A bear lands on a weird planet, wandering through a rotten structure, encountering a dead creature that has scrawled "WE TRIED" on the floor, fleeing from a giant monster until Hayes' Bogeyman invites him into his maw for escape. A woman pumps unspecified drugs into her arm, after which a hand erupts from her skull and goblins climb out, growing to massive size, wrapping their legs around skyscrapers and screaming until everything is mad, then quiet. An ugly man has the urge to mutilate until he spies a denuded nipple, causing an eye to rip from its socket and careen through space, finally crashing into a planet of teddy bears and splitting the whole thing apart, leaving a single bear floating in the void and wondering "When in the fuck will we ever learn?"

The book's supplements bolster this curious presentation of public solitude, not necessarily defeating the possibility of comparative or historical-contextual criticism, but forcing greater attention to be paid to the work as an expression of a life's status. It is beheld, then held as beheld. It makes a wonderful companion volume to Lynda Barry's What It Is, the best comic of 2008 so far, and a mission statement for artistic creation as a purely personal act. Consider this newer book illustrative of such action, seen from several perspectives, from your own to Hayes' himself, via a 1973 interview. He has words about art-as-therapy, words about comics-as-commerce, even words about comics criticism:

"I think criticism tends to destroy more than it does to help. There's too much criticism. If people would just look at something and see it for itself. People have a really bad habit of comparing. I can look at really poorly drawn stuff and see something there."

What catches my eye is the "comparing." One better than the other. Give one a trophy, hail it. Hold it up to history, vaunt its vitality in the culture. Makes for criticism. Nothing wrong with that.



But Hayes had his mind out in space, I expect, even without the drugs. Look back to that quote in my title. Evolved into cinders from the cosmos.

He's right. Many of you I'm sure are aware that the elements that make up everything we see, and our eyes as well, originate from the heat of early stars, untold trillions of transformations, subtle and violent, resulting in the birth of that shit you took a while ago and the comic book website you're now reading. The height of your health was contained in space, your inevitable decline prenatal in outer bodies. The cinders that were Rory Hayes, three years from death, did evolve from that same place. He, immortal for now in Bill Griffith's comic, saw that.

Griffith's comic won't be around forever, obviously. Neither will this post, nor the book I'm reviewing. Nor me, nor you, nor any of the artistic works that we might appreciate in whatever manner, nor anything our species ever does in any way.
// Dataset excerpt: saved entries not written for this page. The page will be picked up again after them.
Lemma elem_of_level level k v :
  (k, v) ∈ concat (file_entries <$> level) <-> exists t, t ∈ level /\ (k, v) ∈ file_entries t.
Proof.
  rewrite list_elem_of_In, in_concat. split.
  - intros (es & Hes & Hv). apply list_elem_of_In in Hes, Hv. apply list_elem_of_fmap in Hes as (t & -> & Ht). by exists t.
  - intros (t & Ht & Hv). exists (file_entries t). rewrite <- !list_elem_of_In. split; [|done]. by apply list_elem_of_fmap_2.
Qed.

(** A level in order holds its entries in order. *)
Lemma level_entries_sorted level :
  level_sorted level -> Forall table_ok level -> entries_sorted (concat (file_entries <$> level)).
Proof.
  induction 1 as [|t level Hs IH Hlt]; intros HF; cbn; [constructor|]. inversion_clear HF as [|? ? Ht HF'].
  apply entries_sorted_app. split_and!; [by apply table_ok_sorted|by apply IH|].
  intros [k v] [k' v'] He (u & Hu & Hf)%elem_of_level. rewrite Forall_forall in Hlt, HF'.
  destruct (table_range t k v Ht He), (table_range u k' v' (HF' u Hu) Hf). specialize (Hlt u Hu).
  unfold entry_lt, before in *. cbn. key_order.
Qed.

Lemma level_map_elem level k v : level_sorted level -> Forall table_ok level ->
  level_map level !! k = Some v <-> exists t, t ∈ level /\ (k, v) ∈ file_entries t.
Proof.
  intros Hs HF. pose proof (level_entries_sorted _ Hs HF) as He. unfold level_map.
  rewrite to_map_lookup, <- find_entry_sorted by done. apply elem_of_level.
Qed.

(** ** Searching *)

Lemma answer_of_answer o : answer (answer_of o) = match o with Some v => Some (snd v) | None => None end.
Proof. by destruct o as [[s [v|]]|]. Qed.

Lemma table_lookup t key : table_ok t -> sst_lookup (tb_table t) key = Ok (answer_of (table_map t !! key)).
Proof.
  intros Ht. rewrite (sst_lookup_holds _ _ key (tk_holds t Ht)). unfold table_map.
  by rewrite to_map_lookup by by apply table_ok_sorted.
Qed.

Section Searching.
Context {T : Type} `{!Memtable T}.
Implicit Types (e : Engine T) (s : Engine T * World).

(** The counters of block reads apart, the same store. *)
Definition counted e e' : Prop := exists reads, e' = with_block_reads e reads.

#[export] Instance counted_preorder : PreOrder counted.
Proof. split; [intros []; by eexists|]. intros e1 e2 e3 [r2 ->] [r3 ->]. by exists r3. Qed.

(** What [m] does to a store in [s]: it only reads, and comes to [r], unless one of its
    calls fails. *)
Definition answers {A} (m : stm (Engine T * World) A) (r : result A) s : Prop :=
  counted (fst s) (fst (snd (m s))) /\
  ((fst (m s) = r /\ read_through (snd s) (snd (snd (m s))) None) \/
   exists err, fst (m s) = Err err /\ read_through (snd s) (snd (snd (m s))) (Some err)).

Lemma answers_ret {A} (a : A) s : answers (mret a) (Ok a) s.
Proof. split; [done|]. left. split; [done|apply read_through_refl]. Qed.

Lemma answers_bind {A B} (m : stm (Engine T * World) A) (f : A -> stm (Engine T * World) B) a r s :
  answers m (Ok a) s -> (forall s', counted (fst s) (fst s') -> answers (f a) r s') -> answers (a ← m; f a) r s.
Proof.
  unfold answers, mbind, stm_bind. destruct (m s) as [r1 s1]. cbn [fst snd]. intros [Hc [[-> Hr]|(err & -> & Hr)]] Hf.
  - destruct (Hf s1 Hc) as [Hc2 H2]. split; [by etrans|]. destruct H2 as [[E Hr2]|(err & E & Hr2)].
    + left. split; [done|]. by eapply read_through_trans.
    + right. exists err. split; [done|]. by eapply read_through_trans.
  - cbn [fst snd]. split; [done|]. right. by exists err.
Qed.

Lemma table_get_answers t key s : answers (table_get t key) (sst_lookup (tb_table t) key) s.
Proof.
  destruct s as [e w]. unfold answers, table_get. destruct (sst_get_reads (tb_table t) key (block_reads_of e (fm_number (tb_meta t))) w) as (w' & E & H).
  destruct (sst_get _ _ _) as [r [n w1]]. cbn [fst snd] in *. injection E as -> ->. split; [by eexists|done].
Qed.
In 150 or so years, every human being currently alive on this planet will be dead, and replaced by a somewhat greater number of entirely new human beings, although societies and philosophies and religions and such will endeavor to provide continuity, until they too pass, and the sun eventually eats the planet, and that, as they say, is that.

Such is this book's posture. It is not a rehabilitation of Rory Hayes' 'career' in 'comics,' because its primary mode of function is to disavow the necessity of reading his work as a part of the wider underground, and to advocate the idea of reading his work as him, as purely acts of life, as a temporary record of living in a certain time and place, as a fortunate reader's look into what a man thought, sketched out from the slowed scenery of his popular culture and his beloved teddies, his symbols and desires, so direct a comics translation as to force an evaluation of the originating tongue. It's creation we're all capable of, comics any one of us can make.

Until we're all dead. Like Rory Hayes is.